After arriving in Houston I have a shower, a massage at the University Club, and a nap. DeBusschere, Lucas, and I have dinner at the Marriott. Lucas tells us of another idea to strike it rich, though this one is on reserve until he can devote more time to it. “I’ve worked on it for five years,” he says. “If it hits, it’s all over. I use a simple mechanical principle to generate energy. It could be a source that would make nuclear energy unnecessary. You want to be on my Board of Directors?”
“How does it work?” Dave asks.
“Simple,” Luke says. “I get an incline which I graduate at a certain degree and shape it in the form of a circular track. Then I put a steel ball on that track and attach it to the center by way of a steel rod. The angle causes gravity to move the ball, creating friction, which is the source of energy. You get a big field somewhere in Illinois and build an enormous model and it’ll generate all the energy for a town—all the energy you’ll ever need.”

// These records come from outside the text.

Lemma mark_ok has i act set (l : list PValidator) v : 0 <= i -> l !! Z.to_nat i = Some v ->
  mark has i act set l = Ok (<[Z.to_nat i := if has && act v then set v else v]> l).
Proof.
  intros Hi Hl. unfold mark. destruct has; cbn [andb]; [| now rewrite list_insert_id].
  rewrite (idx_Some l i v) by assumption. cbn [mbind result_bind].
  destruct (act v); [| now rewrite list_insert_id].
  apply idx_set_ok. pose proof (lookup_lt_Some _ _ _ Hl). unfold zlen. lia.
Qed.

Ltac mark_step := erewrite mark_ok; [| assumption |
  first [eassumption | apply list_lookup_insert_eq; rewrite ?length_insert; eapply lookup_lt_Some; eassumption]].

Lemma current_participation_ok i v b l : 0 <= i -> l !! Z.to_nat i = Some v ->
  current_participation cfg i l b = Ok (<[Z.to_nat i := mark_current b v]> l).
Proof.
  intros Hi Hl. unfold current_participation.
  rewrite !HasValidatorFlag_ok by assumption. cbn [mbind result_bind]. mark_step. cbn [mbind result_bind].
  mark_step. now rewrite list_insert_insert_eq.
Qed.

Lemma previous_participation_ok i v b l : 0 <= i -> l !! Z.to_nat i = Some v ->
  previous_participation cfg i l b = Ok (<[Z.to_nat i := mark_previous b v]> l).
Proof.
  intros Hi Hl. unfold previous_participation.
  rewrite !HasValidatorFlag_ok by assumption. cbn [mbind result_bind]. mark_step. cbn [mbind result_bind].
  mark_step. cbn [mbind result_bind]. mark_step. now rewrite !list_insert_insert_eq.
Qed.

Lemma Add64_fits x d : 0 <= x -> 0 <= d -> x + d < two64 -> Math.Add64 x d = Ok (x + d).
Proof.
  intros. rewrite Add64_spec by (unfold u64_ok; lia). destruct (Z.ltb_spec (x + d) two64); [reflexivity | lia].
Qed.

(** *** The initial records and active balances *)

Lemma initialize_fold cur prev vals : forall k scores acc bal,
  length (drop k scores) = length vals -> (k <= length scores)%nat -> Forall validator_ok vals ->
  0 <= ActiveCurrentEpoch bal -> 0 <= ActivePrevEpoch bal ->
  ActiveCurrentEpoch bal + balance_sum vals < two64 -> ActivePrevEpoch bal + balance_sum vals < two64 ->
  foldMi (initialize_one scores prev cur) (Z.of_nat k) (acc, bal) vals =
  Ok (acc ++ zip_with (fun v sc => precompute_one cur v sc (IsActiveValidator v cur) (IsActiveValidator v prev))
               vals (drop k scores),
      with_ActivePrevEpoch (ActivePrevEpoch bal + active_sum (fun v => IsActiveValidator v prev) vals)
        (with_ActiveCurrentEpoch (ActiveCurrentEpoch bal + active_sum (fun v => IsActiveValidator v cur) vals) bal)).
Proof.
  induction vals as [| v vals IH]; intros k scores acc bal Hlen Hk Hok Ha Hp Hca Hcp.
  - cbn [foldMi zip_with]. unfold active_sum, zsum. cbn [map fold_right]. rewrite app_nil_r, !Z.add_0_r. now destruct bal.
  - destruct (drop k scores) as [| sc rest] eqn:Ed; [discriminate |].
    assert (scores !! k = Some sc) as Hsc
      by (rewrite <- (Nat.add_0_r k), <- lookup_drop, Ed; reflexivity).
    pose proof (lookup_lt_Some _ _ _ Hsc) as Hlt.
    assert (drop (S k) scores = rest) as Ed'
      by (rewrite <- (Nat.add_1_r k), <- drop_drop, Ed; reflexivity).
    apply Forall_cons in Hok as [[[Hv0 Hv1] _] Hok'].
    pose proof (active_sum_bounds (fun v => IsActiveValidator v cur) vals Hok') as Hbc.
    unfold balance_sum, zsum in *. cbn [map fold_right] in Hca, Hcp.
    set (ac := if IsActiveValidator v cur then ActiveCurrentEpoch bal + EffectiveBalance v else ActiveCurrentEpoch bal).
    set (ap := if IsActiveValidator v prev then ActivePrevEpoch bal + EffectiveBalance v else ActivePrevEpoch bal).
    assert (initialize_one scores prev cur (Z.of_nat k) (acc, bal) v =
      Ok (acc ++ [precompute_one cur v sc (IsActiveValidator v cur) (IsActiveValidator v prev)],
          with_ActivePrevEpoch ap (with_ActiveCurrentEpoch ac bal))) as Hone.
    { unfold initialize_one. rewrite (idx_Some scores (Z.of_nat k) sc) by (lia || now rewrite Nat2Z.id).
      cbn [mbind result_bind]. rewrite !Add64_fits by lia.
      unfold ac, ap. now destruct (IsActiveValidator v cur), (IsActiveValidator v prev). }
    cbn [foldMi zip_with]. rewrite Hone.
    cbn [mbind result_bind]. replace (Z.of_nat k + 1) with (Z.of_nat (S k)) by lia.
    rewrite (IH (S k) scores); try assumption;
      try (unfold ac, ap; cbn; destruct (IsActiveValidator v cur), (IsActiveValidator v prev); lia).
    + rewrite <- app_assoc, Ed'. cbn [app]. do 2 f_equal. unfold active_sum, zsum, ac, ap. destruct bal. unfold with_ActivePrevEpoch, with_ActiveCurrentEpoch. cbn.
      f_equal; [destruct (IsActiveValidator v cur); lia | destruct (IsActiveValidator v prev); lia].
    + rewrite Ed'. cbn in Hlen. lia.
Qed.
(** *** The attested balances *)

Definition row (cur prev : Z) (v : Validator) (sc bc bp : Z) : PValidator :=
  mark_previous bp (mark_current bc (precompute_one cur v sc (IsActiveValidator v cur) (IsActiveValidator v prev))).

After dinner Lucas has some calls to make and DeBusschere is tired, so Jackson and I go for a ride. It is dusk as we drive through the River Oaks section of Houston, one of the wealthiest areas in the world—many homes selling for $600,000. At the end of a grand boulevard flanked on either side by palatial mansions stands the River Oaks Country Club. We pull up to the entrance and ask the guard, who wears a holster and a gun, if he knows which house on the street belongs to Governor John Connally.
“Who?” the guard asks.
“John Connally, the former Texas Governor, Democrat for Nixon, and Secretary of the Treasury.” We smile at our put-on, for we know Connally lives nearby.
“No,” the guard answers protectively. “I never heard of him.”
NINE
THE NEXT MORNING I SEE DANNY IN THE LOBBY OF THE Marriott. He is on his way to the trial of Wayne Hendley, the young man accused of 26 murders in the Houston area. Danny says that he has to get there early for a seat; it’s a popular trial. Frazier sits at the counter and I join him.
“What’d you do last night?” I ask.
“Went out with a friend.”
“Do you think you could live here?” I ask.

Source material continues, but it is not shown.